Background
Ultramercial held a patent on a method of distributing copyrighted media over the internet — specifically, a model in which consumers could access premium content for free by first watching an advertisement. The claimed method involved steps like receiving a request, determining if the consumer had watched an ad, allowing access after ad viewing, and collecting ad revenue. Ultramercial sued Hulu, YouTube, and WildTangent for infringement. The district court found the claims patent-ineligible under § 101 as an abstract idea. Ultramercial appealed.
The case went through multiple Federal Circuit decisions and two Supreme Court remands — first in light of Mayo (2012) and then in light of Alice (2014) — making it one of the most traveled § 101 cases in the Federal Circuit during the Alice era.
The Court’s Holding
In its first decision (2013), the Federal Circuit reversed the district court and held the claims patent-eligible, finding the steps of receiving, routing, and monetizing media content through advertising were specific enough to be patent-eligible applications of the general concept. But after the Supreme Court’s Alice decision in June 2014, the Supreme Court vacated the 2013 decision and remanded for reconsideration under Alice.
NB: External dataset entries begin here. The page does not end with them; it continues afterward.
Lemma snapshot_layout ks cs m :
  Snapshot ks cs m =
  layout (sortKeys ks) (sortKeys cs) m ++ le 4 (crc32c (layout (sortKeys ks) (sortKeys cs) m)).
Proof.
  unfold Snapshot. set (K := sortKeys ks). set (C := sortKeys cs). cbn zeta.
  set (size := (20 + length K * 16 + length C * 32)%nat).
  assert (put 12 (le 4 (w32 (len C))) (put 8 (le 4 (w32 (len K))) (put 4 (le 2 1) (put 0 magic (replicate size 0)))) =
          head (len K) (len C) ++ replicate (size - 16) 0) as ->.
  { change (replicate size 0) with ([] ++ replicate size 0).
    rewrite put_zero by (cbn; unfold size; lia).
    rewrite put_zero by (rewrite ?length_le; cbn; unfold size; lia).
    rewrite (skip_zero 2) by (rewrite ?length_le; cbn; unfold size; lia).
    rewrite put_zero by (rewrite ?length_app, ?length_le; cbn; unfold size; lia).
    rewrite put_zero by (rewrite ?length_app, ?length_le; cbn; unfold size; lia).
    rewrite !length_le. unfold head. rewrite <- !app_assoc. do 6 f_equal. }
  assert (length (head (len K) (len C)) = 16%nat) as Hh by (unfold head; by rewrite !length_app, !length_le).
  pose proof (fold_rows _ (valueRow m) 16 (length_valueRow m) (putValue_row m) K
    (head (len K) (len C)) (size - 16) ltac:(unfold size; lia)) as E1. rewrite Hh in E1. rewrite E1.
  rewrite (fold_rows _ (clientRow m) 32 (length_clientRow m) (putClient_row m)) by (unfold size; lia).
  replace (size - 16 - length K * 16 - length C * 32)%nat with 4%nat by (unfold size; lia).
  assert ((head (len K) (len C) ++ concat (valueRow m <$> K)) ++ concat (clientRow m <$> C) = layout K C m) as ->
    by (unfold layout; by rewrite app_assoc).
  set (L := layout K C m).
  rewrite length_app, length_replicate, Nat.add_sub, take_app_length.
  rewrite put_zero by (rewrite ?length_le; done). by rewrite length_le, app_nil_r.
Qed.
Lemma separates_isolate f from to :
  f_Type f = "isolate"%string -> separates f from to <-> (from ∈ f_Nodes f \/ to ∈ f_Nodes f).
Proof. intros E. unfold separates. rewrite E. split; [by intros [[? _]|[[_ ?]|[? _]]]|by right; left]. Qed.

Lemma separates_link f from to :
  f_Type f = "link"%string -> separates f from to <-> (from = From f /\ to = To f).
Proof. intros E. unfold separates. rewrite E. split; [by intros [[? _]|[[? _]|[_ ?]]]|by right; right]. Qed.

Lemma build_spec nodes f :
  validFault nodes f ->
  exists i, build f = inr i /\ i_Name i = label f /\
    forall now from to d, i_Allow i now from to d = negb (bool_decide (cuts now from to f)).
Proof.
  intros [_ Ht]. unfold build, label.
  assert (forall i, i_Name (windowed f i) = if End_ f =? 0 then i_Name i else duringLabel (Start f) (End_ f) (i_Name i)) as Hn.
  { intros i. unfold windowed. by destruct (_ =? 0). }
  destruct Ht as [(E & _)|[(E & _)|(E & _)]]; rewrite E;
    rewrite ?(bool_decide_true (_ = _)), ?(bool_decide_false (_ = _)) by done;
    eexists; (split; [reflexivity|]); (split; [by rewrite Hn|]); apply windowed_allow; intros now from to d.
  - rewrite separates_split by done. cbn. unfold membership. repeat case_bool_decide; cbn; intuition congruence.
  - rewrite separates_isolate by done. cbn. unfold membership. repeat case_bool_decide; cbn; intuition congruence.
  - rewrite separates_link by done. cbn. destruct (Z.eqb_spec from (From f)), (Z.eqb_spec to (To f)); cbn; intuition congruence.
Qed.

Lemma label_named f : label f <> ""%string.
Proof.
  unfold label. repeat case_bool_decide; destruct (End_ f =? 0); done.
Qed.

(** What blocks a message, by the faults of the file. *)
Lemma buildAll_spec nodes l : forall i,
  Forall (validFault nodes) l ->
  exists xs, buildAll i l = inr xs /\
    forall now from to d,
      match find (fun i => negb (i_Allow i now from to d)) xs with Some i => i_Name i | None => ""%string end =
      match find (fun f => bool_decide (cuts now from to f)) l with Some f => label f | None => ""%string end.
Proof.
  induction l as [|f l IH]; intros i Hl; cbn [buildAll]; [by exists []|]. apply Forall_cons in Hl as [Hf Hl].
  destruct (build_spec nodes f Hf) as (x & -> & Hn & Ha). destruct (IH (S i) Hl) as (xs & -> & Hx).
  exists (x :: xs). split; [done|]. intros now from to d. cbn [find]. rewrite Ha, negb_involutive.
  case_bool_decide; [done|apply Hx].
Qed.

(** C25 Scenario files.  Validation accepts exactly the files that declare a
    readable seed, 1 to 64 nodes, at least one step, a loss rate up to 1000 and
    faults without a mistake: a window that ends after it starts, nodes of the
    cluster listed once, two disjoint sides, two different ends.  Such a file
    configures the engine with a seed that fits an [int64], and its faults block a
    message exactly if one of them, in its window, lies between the two nodes; the
    drop is counted for the first one that does, under a name that is not empty. *)
Theorem scenario_file s :
  (Validate s = None <-> valid s) /\
  (valid s ->
   exists seed l, EngineConfig s = inr (mkConfig seed (DropPermille s) (MaxDelay s)) /\ - 2 ^ 63 <= seed < 2 ^ 63 /\
     Injectors s = inr l /\
     forall C M R `{!Cluster C M} (e : Engine C M R) from to d, injectors e = l ->
       blockedBy from to d e =
         match find (fun f => bool_decide (cuts (Now e) from to f)) (Faults s) with
         | Some f => label f
         | None => ""%string
         end) /\
  forall f, label f <> ""%string.
Proof.
  split; [apply Validate_none|]. split; [|apply label_named]. intros [(seed & Hs) _ _ _ Hf].
  destruct (buildAll_spec _ _ 0 Hf) as (l & Hl & Hb). exists seed, l. split; [unfold EngineConfig; by rewrite Hs|].
  split; [|split; [done|]].
  - unfold ParsedSeed in Hs. destruct (ParseInt _) eqn:E; [|done]. injection Hs as ->. by eapply ParseInt_range.
  - intros C M R HC e from to d <-. apply Hb.
Qed.

(** *** Runs *)

Section runs.
Context {R : Type} (Intn Int63n : Z -> R -> Z * R) (sha256 : bytes -> bytes).
Context (count : nat) (c0 : RaftCluster.Cluster).
Hypothesis (Hcount : (count <= 64)%nat) (HN : RaftCluster.New count = Some c0).
Abbreviation engine := (Engine RaftCluster.Cluster Message R).
Abbreviation pool := (fun _ : nat => Restarts.ready count (RaftCluster.abstract c0)).
Abbreviation inPool := (fun e : engine => exists k, simulated (R := R) pool k [] e).

#[local] Instance run_pool : Pool Restarts.drive pool count := Restarts.ready_pool count (RaftCluster.abstract c0) Hcount.

Lemma checks_pass e : inPool e -> CheckInvariants RaftCluster.SafetyInvariants e = None.
Proof. intros (k & He). apply CheckInvariants_none. eapply (Restarts.New_ready count c0 Hcount HN), He. Qed.

Lemma proposeAt_pool s tick proposed e :
  is_u64 tick -> inPool e -> always (fun r => inPool r.1) (proposeAt Intn Int63n s tick proposed e).
Proof.
  intros Ht (k & He) r. unfold proposeAt. destruct (_ && _); [|intros [= <-]; by exists k].
  destruct (RaftCluster.Propose tick (cluster e)) as [[c ok]|] eqn:E; [|done].
  assert (simulated pool (S k) [] (e <| cluster := c |>)) as H1.
  { destruct He as [Hp Hto Hh]. split; [|done|done]. by eapply Restarts.Propose_ready. }
  destruct ok; [|intros [= <-]; by exists (S k)].
  destruct (Collect _ _ _ _) as [e'| |] eqn:E1; [|done..]. intros [= <-]. exists (S k).
  by eapply (Collect_simulated Intn Int63n Restarts.drive pool count).
Qed.

Lemma restartAt_pool s tick e :
  Z.to_nat (Nodes s) = count -> 1 <= Nodes s -> inPool e ->
  always (fun r => exists e', r = inr e' /\ inPool e') (restartAt s tick e).
Proof.
  intros Hn H1 (k & He) r. unfold restartAt. destruct (_ && _); [|intros [= <-]; exists e; split; [done|by exists k]].
  set (id := w32 _). destruct (RaftCluster.Restart id (cluster e)) as [[c err]|] eqn:E; [|done].
  destruct He as [Hp Hto Hh].
  assert (is_Some (RaftCluster.nodes (cluster e) !! id)) as Hid.
  { destruct (Restarts.rd_reach _ _ _ _ Hp) as (_ & _ & _ & _ & _ & _ & Hall). rewrite Forall_forall in Hall. apply Hall.
    rewrite (Restarts.rd_ids _ _ _ _ Hp). pose proof (Z.mod_pos_bound (tick / RestartEvery s) (Nodes s) ltac:(lia)) as Hm.
    assert (id = (tick / RestartEvery s) mod Nodes s + 1) as -> by (apply Z.mod_small; lia).
    unfold RaftCluster.allIds. apply list_elem_of_fmap. exists (Z.to_nat ((tick / RestartEvery s) mod Nodes s + 1)).
    rewrite elem_of_seq. lia. }
  destruct (Restarts.Restart_ready count _ Hcount id _ _ _ _ Hid Hp E) as [-> Hp'].
  set (e' := (IsolateNode _ id _).1). intros [= <-]. exists e'. split; [done|]. exists k.
  apply (Isolate_simulated Restarts.drive pool count k id (e <| cluster := c |>)). by split.
Qed.

Lemma iteration_pool s fuel tick proposed e :
  is_u64 tick -> Z.to_nat (Nodes s) = count -> 1 <= Nodes s -> inPool e ->
  always (fun r => exists e' p, r = inr (e', p) /\ inPool e') (iteration Intn Int63n sha256 s fuel tick proposed e).
Proof.
  intros Ht Hn Hn1 (k & He) r. unfold iteration, StepChecked.
  destruct (Step _ _ _ _ fuel e) as [e1| |] eqn:E1; cbn [mbind run_bind]; [|done..].
  assert (inPool e1) as H1.
  { exists (k + count)%nat. by eapply (Step_simulated Intn Int63n sha256 Restarts.drive pool count). }
  rewrite (checks_pass e1 H1). destruct (proposeAt _ _ s tick proposed e1) as [[e2 p]| |] eqn:E2; cbn [mbind run_bind]; [|done..].
  pose proof (proposeAt_pool s tick proposed e1 Ht H1 _ E2) as H2. cbn [fst] in H2.
  destruct (restartAt s tick e2) as [r3| |] eqn:E3; cbn [mbind run_bind]; [|done..].
  destruct (restartAt_pool s tick e2 Hn Hn1 H2 _ E3) as (e3 & -> & H3).
  rewrite (checks_pass e3 H3). intros [= <-]. by exists e3, p.
Qed.

Lemma iterate_pool s fuel ticks : forall proposed e,
  Forall is_u64 ticks -> Z.to_nat (Nodes s) = count -> 1 <= Nodes s -> inPool e ->
  always (fun r => exists e' p, r = inr (e', p) /\ inPool e') (iterate Intn Int63n sha256 s fuel ticks proposed e).
Proof.
  induction ticks as [|tick ticks IH]; intros proposed e Ht Hn Hn1 He; cbn [iterate].
  { intros r [= <-]. by exists e, proposed. }
  apply Forall_cons in Ht as [Ht Hts].
  intros r. destruct (iteration _ _ _ s fuel tick proposed e) as [r1| |] eqn:E; cbn [mbind run_bind]; [|done..].
  destruct (iteration_pool s fuel tick proposed e Ht Hn Hn1 He _ E) as (e1 & p & -> & H1). by apply IH.
Qed.

End runs.

Lemma buildAll_names nodes l : forall i xs,
  Forall (validFault nodes) l -> buildAll i l = inr xs -> i_Name <$> xs = label <$> l.
Proof.
  induction l as [|f l IH]; intros i xs Hl; cbn [buildAll]; [by intros [= <-]|]. apply Forall_cons in Hl as [Hf Hl].
  destruct (build_spec nodes f Hf) as (x & -> & Hn & _). destruct (buildAll (S i) l) as [|ys] eqn:E; [done|].
  intros [= <-]. rewrite !fmap_cons, Hn. f_equal. by eapply IH.
Qed.

(** *** The report *)

Section counts.
Context {R : Type} (Intn Int63n : Z -> R -> Z * R) (sha256 : bytes -> bytes).

Lemma proposeAt_logs s tick proposed e :
  always (fun r => logs (dropsPropose Intn Int63n s tick e) e r.1) (proposeAt Intn Int63n s tick proposed e).
Proof.
  intros r. unfold proposeAt, dropsPropose. destruct (_ && _); [|intros [= <-]; by apply logs_none].
  destruct (RaftCluster.Propose tick (cluster e)) as [[c []]|]; [|intros [= <-]; by apply logs_none|done].
  destruct (Collect _ _ _ _) as [e'| |] eqn:E; [|done..]. intros [= <-]. by apply Collect_logs in E.
Qed.

Lemma restartAt_logs s (tick : Z) (e : Engine RaftCluster.Cluster Message R) :
  always (fun r => match r with inr e' => logs [] e e' | inl _ => True end) (restartAt s tick e).
Proof.
  intros r. unfold restartAt. destruct (_ && _); [|intros [= <-]; by apply logs_none].
  destruct (RaftCluster.Restart _ _) as [[c [err|]]|]; [intros [= <-]; done| |done].
  intros [= <-]. unfold IsolateNode. by apply logs_none.
Qed.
On remand in November 2014, the Federal Circuit reversed course and affirmed invalidity. Applying Alice Step 1, the court found the claims directed to the abstract idea of showing an advertisement in exchange for free access to media — a fundamental business concept of exchanging access to content for the viewer’s attention, which humans have practiced since the invention of commercial television and radio. At Step 2, the claim steps (using the internet, a computer, a database) were conventional and generic — adding nothing beyond routine internet implementation of the abstract concept.
Key Takeaways
- Internet advertising and content monetization business models implemented through conventional computer and internet infrastructure are directed to abstract ideas — the concept of exchanging content access for advertising viewing is a fundamental business practice not rendered patent-eligible by internet implementation.
- Ultramercial’s trajectory from patent-eligible (2013) to patent-ineligible (2014) illustrated how dramatically the Alice decision shifted § 101 doctrine — claims that survived pre-Alice analysis often failed under the Alice two-step framework.
- The “steps plus internet” pattern — taking a conventional business model and adding steps to implement it online using generic internet technologies — is categorically insufficient to supply an inventive concept at Alice Step 2.
- The Ultramercial case is a useful historical benchmark for the § 101 revolution caused by Alice: patent attorneys and companies must recognize that the Federal Circuit’s pre-2014 § 101 jurisprudence was substantially more permissive than the current Alice framework, and pre-Alice patents should be audited for current § 101 vulnerability.
Why It Matters
Ultramercial v. Hulu was one of the clearest illustrations of the Alice revolution in § 101 doctrine — the same claims that were found patent-eligible under the pre-Alice framework were found abstract and patent-ineligible under Alice’s two-step analysis just a year later. The case showed that the Alice standard represented a genuine change in the legal landscape, not merely a refinement, and that many patents issued during the internet era would not survive the new framework.
The case also illustrated a pattern that would repeat across hundreds of internet business method patents: methods for distributing content, conducting transactions, or delivering services online using conventional internet infrastructure are abstract ideas implemented on generic computers — the most common and most vulnerable category of software and internet patents under Alice. For patent holders holding pre-Alice internet advertising, content delivery, and digital media distribution patents, Ultramercial was an early warning of the widespread invalidity vulnerability that post-Alice § 101 doctrine created for the internet patent portfolio.